▶ **About this exercise**
Go through the entries below and copy every line that holds the word "ProofBackend".

▶ **Data for analysis**

(* ===== verification/SubmitterDaemon.v ===== *)
(** * Submitter: the daemon ([submitter/src/daemon.rs], [batch_source.rs])

    The daemon as a state machine over the outbox, the data files and the calls
    broadcast.  A program point ([pc]) stands for the place between two effects;
    [step] performs the next one with the answers of the environment ([StepEnv])
    and [Restart] stops the process anywhere and starts it again, so that runs
    include crashes between any two effects.  The start-up recovery and the
    polling loop are both modelled; measurements and log lines are not. *)

From stdpp Require Import base gmap list strings pretty.
From Stdlib Require Import ZArith Lia Ascii Strings.Byte.
From S2P Require Import Prelude Js Rust SequencerTypes ExecutorService SubmitterSaga SubmitterDa.

(** ** Configuration *)

Inductive ProofBackend := Groth16 | Plonky2 | Halo2 | MockBackend.
Inductive VerificationMode := OnChain | OffChainOnly.

Record ProofConfig := mkProofConfig {
  pc_backend : option ProofBackend;
  pc_verification_mode : option VerificationMode;
  pc_verifier_id : option Z;
}.

Record Config := mkConfig {
  cfg_da : DaStrategy;
  cfg_proof : option ProofConfig;
}.

Definition verification_mode (cfg : Config) : VerificationMode :=
  default OnChain (cfg_proof cfg ≫= pc_verification_mode).

Definition verifier_id (cfg : Config) : Z :=
  match cfg_proof cfg with
  | Some p =>
      match pc_verifier_id p, pc_backend p with
      | Some id, _ => id
      | None, Some Groth16 => 0
      | None, Some Plonky2 => 1
      | None, Some Halo2 => 2
      | None, Some MockBackend => 0
      | None, None => 0
      end
  | None => 0
  end.

(** ** Batches from the executor *)

Record FetchedBatch := mkFetched {
  fb_batch_id : string;
  fb_batch_data : bytes;
  fb_pre_state_root : Z;
  fb_post_state_root : Z;
  fb_da_commitment : string;
  fb_proof : bytes;
}.

Definition bytes_to_h256 (b : bytes) : option Z :=
  if (length b =? 32)%nat then Some (be_val b) else None.

(** One payload of the stream; [None] is a payload skipped. *)
Definition fetch_payload (p : BatchPayload) : option FetchedBatch :=
  pre ← bytes_to_h256 (bp_pre_state_root p);
  post ← bytes_to_h256 (bp_post_state_root p);
  Some (mkFetched (bp_batch_id p) (bp_batch_data p) pre post (hex_text (bp_da_commitment p))
          (bp_proof p)).

Definition data_file (batch_id : string) : string := "batch_" +:+ batch_id +:+ ".bin".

▶ **Task result**
Inductive ProofBackend := Groth16 | Plonky2 | Halo2 | MockBackend.
  pc_backend : option ProofBackend;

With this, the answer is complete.